With the scalability debate now over in any meaningful sense, coders are getting down to work. Leaving words behind and letting code do the talk.
The aim is as good as unlimited scalability, with two leading projects – Bitcoin and Ethereum – both of which have a highly competent development team, engaged in a race of sorts.
While Bitcoin Cash might be a contender too in some ways, but their approach is similar to eth’s, yet lacks its extensive coding talent at this stage.
A talent pool which has increased with the addition of Joseph Poon from bitcoin’s Lightning Network, who publicly fell apart with some Bitcoin Core developers and went on to join Ethereum by leading the coding team of OmiseGo.
That project aims to create a decentralized exchange, as we’ve previously detailed. But to handle real volumes, they need considerable scalability, which isn’t yet quite available for on-chain transactions.

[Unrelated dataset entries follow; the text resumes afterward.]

(* ===== verification/Bytes.v ===== *)
(** Bytes: the fixed-width little- and big-endian encodings of the standard
    library ([to_le_bytes], [from_be_bytes], ...) and byte slices.  A byte is a
    [Z] in [0, 256); an integer of [n] bytes is encoded by its low [8 n] bits,
    which is two's complement for a signed value. *)

From S2P Require Import Prelude.

Definition is_byte (b : Z) : Prop := in_u 8 b.
Abbreviation are_bytes := (Forall is_byte).

Fixpoint to_le (n : nat) (x : Z) : list Z :=
  match n with
  | O => []
  | S n' => x mod 256 :: to_le n' (x / 256)
  end.

Fixpoint from_le (l : list Z) : Z :=
  match l with
  | [] => 0
  | b :: l' => b + 256 * from_le l'
  end.

Definition to_be (n : nat) (x : Z) : list Z := reverse (to_le n x).
Definition from_be (l : list Z) : Z := from_le (reverse l).

(** [&bytes[i..j]]; every use in the source is inside the checked length. *)
Definition slice {A} (l : list A) (i j : nat) : list A := take (j - i) (drop i l).

Lemma length_to_le n x : length (to_le n x) = n.
Proof. revert x. induction n; intros; cbn; [done|by rewrite IHn]. Qed.

Lemma length_to_be n x : length (to_be n x) = n.
Proof. unfold to_be. by rewrite length_reverse, length_to_le. Qed.

Lemma to_le_bytes n x : are_bytes (to_le n x).
Proof.
  revert x. induction n; intros; cbn; constructor; [|done].
  unfold is_byte, in_u. apply Z.mod_pos_bound. lia.
Qed.

Lemma to_be_bytes n x : are_bytes (to_be n x).
Proof. apply Forall_reverse, to_le_bytes. Qed.

Lemma from_le_to_le n x : from_le (to_le n x) = x mod 2 ^ (8 * Z.of_nat n).
Proof.
  revert x. induction n; intros; cbn [to_le from_le]; [by rewrite Z.mod_1_r|].
  rewrite IHn. replace (8 * Z.of_nat (S n)) with (8 + 8 * Z.of_nat n) by lia.
  rewrite Z.pow_add_r by lia. change (2 ^ 8) with 256.
  rewrite Z.rem_mul_r; [lia|lia|]. apply pow2_pos. lia.
Qed.

Lemma from_be_to_be n x : from_be (to_be n x) = x mod 2 ^ (8 * Z.of_nat n).
Proof. unfold from_be, to_be. by rewrite reverse_involutive, from_le_to_le. Qed.

Lemma from_le_to_le_u n w x : w = 8 * Z.of_nat n -> in_u w x -> from_le (to_le n x) = x.
Proof. intros -> H. rewrite from_le_to_le. by apply Z.mod_small. Qed.

Lemma from_be_to_be_u n w x : w = 8 * Z.of_nat n -> in_u w x -> from_be (to_be n x) = x.
Proof. intros -> H. rewrite from_be_to_be. by apply Z.mod_small. Qed.

Lemma from_le_to_le_i n w x :
  w = 8 * Z.of_nat n -> 1 <= w -> in_i w x -> wrap_i w (from_le (to_le n x)) = x.
Proof. intros -> Hw H. rewrite from_le_to_le, wrap_i_mod by done. by apply wrap_i_small. Qed.

Lemma from_le_range l : are_bytes l -> in_u (8 * Z.of_nat (length l)) (from_le l).
Proof.
  unfold in_u. induction 1 as [|b l Hb _ IH]; cbn [from_le length]; [cbn; lia|].
  replace (8 * Z.of_nat (S (length l))) with (8 + 8 * Z.of_nat (length l)) by lia.
  rewrite Z.pow_add_r by lia. change (2 ^ 8) with 256. unfold is_byte, in_u in Hb. lia.
Qed.

Lemma to_le_from_le l : are_bytes l -> to_le (length l) (from_le l) = l.
Proof.
  induction 1 as [|b l Hb _ IH]; cbn [from_le length to_le]; [done|].
  unfold is_byte, in_u in Hb.
  rewrite (Z.mul_comm 256), Z.mod_add, Z.div_add, Z.mod_small, Z.div_small, Z.add_0_l, IH by lia.
  done.
Qed.

Lemma to_be_from_be l : are_bytes l -> to_be (length l) (from_be l) = l.
Proof.
  intros H. unfold to_be, from_be. rewrite <- (length_reverse l), to_le_from_le.
  - apply reverse_involutive.
  - by apply Forall_reverse.
Qed.

Lemma from_be_range l : are_bytes l -> in_u (8 * Z.of_nat (length l)) (from_be l).
Proof.
  intros H. unfold from_be. rewrite <- (length_reverse l).
  by apply from_le_range, Forall_reverse.
Qed.

(** *** Slices of a concatenation of fields *)

Lemma slice_here {A} (a b : list A) n : length a = n -> slice (a ++ b) 0 n = a.
Proof. intros <-. unfold slice. rewrite drop_0, Nat.sub_0_r. apply take_app_length. Qed.

Lemma slice_all {A} (a : list A) n : length a = n -> slice a 0 n = a.
Proof. intros <-. unfold slice. rewrite drop_0, Nat.sub_0_r. by rewrite take_ge. Qed.

Lemma slice_skip {A} (a b : list A) k i j :
  length a = k -> (k <= i)%nat -> slice (a ++ b) i j = slice b (i - k) (j - k).
Proof.
  intros Hk Hi. unfold slice. rewrite drop_app, drop_ge, app_nil_l by lia.
  rewrite Hk. f_equal. lia.
Qed.

Lemma length_slice {A} (l : list A) i j :
  (i <= j)%nat -> (j <= length l)%nat -> length (slice l i j) = (j - i)%nat.
Proof. intros. unfold slice. rewrite length_take, length_drop. lia. Qed.

Lemma slice_bytes l i j : are_bytes l -> are_bytes (slice l i j).
Proof. intros. unfold slice. by apply Forall_take, Forall_drop. Qed.

(** Splitting a list at consecutive offsets. *)
Lemma slice_split {A} (l : list A) i j k :
  (i <= j)%nat -> (j <= k)%nat -> slice l i k = slice l i j ++ slice l j k.
Proof.
  intros. unfold slice. replace (k - i)%nat with ((j - i) + (k - j))%nat by lia.
  rewrite <- take_take_drop, drop_drop. do 3 f_equal. lia.
Qed.

Lemma slice_full {A} (l : list A) n : length l = n -> l = slice l 0 n.
Proof. intros. symmetry. by apply slice_all. Qed.

Lemma to_le_slice l i j n :
  are_bytes l -> (i <= j)%nat -> (j <= length l)%nat -> n = (j - i)%nat ->
  to_le n (from_le (slice l i j)) = slice l i j.
Proof.
  intros Hb Hi Hj ->. rewrite <- (length_slice l i j) by done.
  by apply to_le_from_le, slice_bytes.
Qed.

Lemma to_be_slice l i j n :
  are_bytes l -> (i <= j)%nat -> (j <= length l)%nat -> n = (j - i)%nat ->
  to_be n (from_be (slice l i j)) = slice l i j.
Proof.
  intros Hb Hi Hj ->. rewrite <- (length_slice l i j) by done.
  by apply to_be_from_be, slice_bytes.
Qed.

Lemma to_le_wrap_i n w x : w = 8 * Z.of_nat n -> 1 <= w -> to_le n (wrap_i w x) = to_le n x.
Proof.
  intros -> Hw.
  rewrite <- (to_le_from_le (to_le n (wrap_i _ x))), <- (to_le_from_le (to_le n x)) by apply to_le_bytes.
  rewrite !length_to_le, !from_le_to_le. f_equal.
  unfold wrap_i. rewrite Zminus_mod_idemp_l. f_equal. lia.
Qed.

Lemma from_le_slice_range l i j w :
  are_bytes l -> (i <= j)%nat -> (j <= length l)%nat -> w = 8 * Z.of_nat (j - i) ->
  in_u w (from_le (slice l i j)).
Proof.
  intros Hb Hi Hj ->. rewrite <- (length_slice l i j) by done.
  by apply from_le_range, slice_bytes.
Qed.

Lemma from_be_slice_range l i j w :
  are_bytes l -> (i <= j)%nat -> (j <= length l)%nat -> w = 8 * Z.of_nat (j - i) ->
  in_u w (from_be (slice l i j)).
Proof.
  intros Hb Hi Hj ->. rewrite <- (length_slice l i j) by done.
  by apply from_be_range, slice_bytes.
Qed.

#[global] Opaque to_le from_le to_be from_be.
#[global] Arguments slice : simpl never.

(** [len_solve] computes the length of a concatenation of encoded fields;
    [slice_solve] reads one field back out of it. *)
Ltac len_solve :=
  repeat (progress (cbn [length app]; rewrite ?length_app, ?length_to_le, ?length_to_be));
  cbn [length]; try lia; try congruence.

Ltac slice_solve :=
  repeat first
    [ rewrite slice_here by len_solve
    | rewrite slice_all by len_solve
    | rewrite slice_skip with (k := 1%nat) by len_solve; cbn [Nat.sub]
    | rewrite slice_skip with (k := 2%nat) by len_solve; cbn [Nat.sub]
    | rewrite slice_skip with (k := 4%nat) by len_solve; cbn [Nat.sub]
    | rewrite slice_skip with (k := 8%nat) by len_solve; cbn [Nat.sub]
    | rewrite slice_skip with (k := 16%nat) by len_solve; cbn [Nat.sub] ].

Just to illustrate, Bithumb, Ethereum’s biggest exchange, handled nearly $1 billion in trading volumes during a 24 hour period yesterday. That’s millions or more of transactions, while ethereum’s blockchain can handle only around 2 million or so in its current state.
There are two main ways of scaling blockchains, with both approaches similar in concept. Instead of all nodes processing the same exact information, we can bundle many transactions into one main-chain transaction or we can chop each transaction (data) so that parts of nodes handle parts of it.

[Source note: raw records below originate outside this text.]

Lemma byte_at_slice (l : list Z) i b : slice l i (S i) = [b] -> byte_at l i = b.
Proof.
  unfold slice, byte_at. replace (S i - i)%nat with 1%nat by lia. intros H.
  destruct (l !! i) as [x|] eqn:Hx.
  - rewrite (drop_S _ _ _ Hx) in H. cbn in H. by injection H.
  - apply lookup_ge_None in Hx. rewrite drop_ge in H by lia. done.
Qed.

(** ** Frame header and handshake ([lib.rs], [bootstrap.rs]) *)

Module Bootstrap.

Definition PROTOCOL_MAJOR : Z := 1.
Definition PROTOCOL_MINOR : Z := 3.

Definition negotiate_protocol_minor (client_major client_minor server_major server_minor : Z)
  : option Z :=
  if decide (client_major = server_major /\ client_minor <= server_minor)
  then Some client_minor else None.

Inductive MessageKind :=
| KClientHello | KServerHello | KMovementPredictionProfile | KMoveIntent | KFrontierManifest
| KEntityDelta | KSelfMovementSnapshot | KSelfMovementSnapshotV2 | KFrontierManifestAck
| KTerrainAuthority | KEnvironmentPresentationPolicy | KWaterSurfacePresentation
| KInventoryIntent | KInventoryResult | KMineIntent.

#[global] Instance MessageKind_eq_dec : EqDecision MessageKind.
Proof. solve_decision. Defined.

Inductive BootstrapCodecError :=
| InvalidMagic
| UnknownMessageKind (v : Z)
| InvalidPayloadLength (expected actual : Z)
| InvalidBoolean (v : Z)
| UnknownRejectCode (v : Z)
| PayloadTooLarge.

(** The discriminants of the [repr(u16)] enumeration, [kind as u16]. *)
Definition kind_code (k : MessageKind) : Z :=
  match k with
  | KClientHello => 1 | KServerHello => 2 | KMovementPredictionProfile => 3
  | KMoveIntent => 100
  | KFrontierManifest => 200 | KEntityDelta => 201 | KSelfMovementSnapshot => 202
  | KSelfMovementSnapshotV2 => 203 | KFrontierManifestAck => 204 | KTerrainAuthority => 205
  | KEnvironmentPresentationPolicy => 206 | KWaterSurfacePresentation => 207
  | KInventoryIntent => 300 | KInventoryResult => 301
  | KMineIntent => 400
  end.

The solution is probably both approaches, but the later one is very hard and may take years, while the former one might be ready by next year. Not least because at least one project, OmiseGo, depends on it.
They are clearly making some progress with Plasma, detailed in a technical paper written by Poon and Vitalik Buterin.
Through a very complex ethereum smart contract, a new blockchain of sorts is created that operates fairly independently, but relies on the ethereum blockchain for ultimate verification in case of misbehavior.
It’s similar, in many ways, to the Lightning Network as far as the concept is concerned, but it requires no modifications of ethereum’s blockchain, you don’t have to be online to receive a transaction and it works not just for simple transactions but for smart contracts too.
If we can create one blockchain within a blockchain, then we can create a second one too, all the way down. You, or anyone else, can then verify the part or parts of the blockchain or blockchains you care about, with everything assumed to be working fine unless someone complains.
If someone does complain, we have a system of metaphorical lower courts and higher courts. That is, you can complain to the first or second level blockchain, which has its own verification, or to the ultimate “Supreme Court,” the Ethereum blockchain, which is the final decider of whether there has been any misbehavior, and if there has been, then it punishes the malicious actor.
The “complain” is made by submitting some code called fraud proof, which provides indisputable evidence that someone has breached the rules.
As such, there isn’t any advocacy for one side or claimant and defendant lawyers. The code knows what is valid and what isn’t, so if your proof shows invalid actions were undertaking, then it’s all automatic through complex if:then.
As with anything human created, the protocol isn’t perfect and has drawbacks, which can be mitigated. Vitalik Buterin publicly says:
“Attackers can delay withdrawals by two weeks at medium cost, and can potentially steal funds in a mass withdrawal attack (basically, make lots of fraudulent withdrawals at once, and there literally is not enough block space to challenge all of them within the withdrawal window).
The scalability of the system is limited by the fact that if the system’s load gets too high, the “systemic risk” of mass withdrawal attacks gets too high (though there are a bunch of ways to mitigate this in ethereum).”
The scalability of the protocol, therefore, depends in many ways on the scalability of the root chain. It can greatly increase capacity, but still does so “only” to an extent. At some point, on-chain capacity needs to increase too.
Something which ethereum plans to do in the coming months and years, so employing all approaches available in their aims to create a system that can handle as good as an unlimited number of transactions.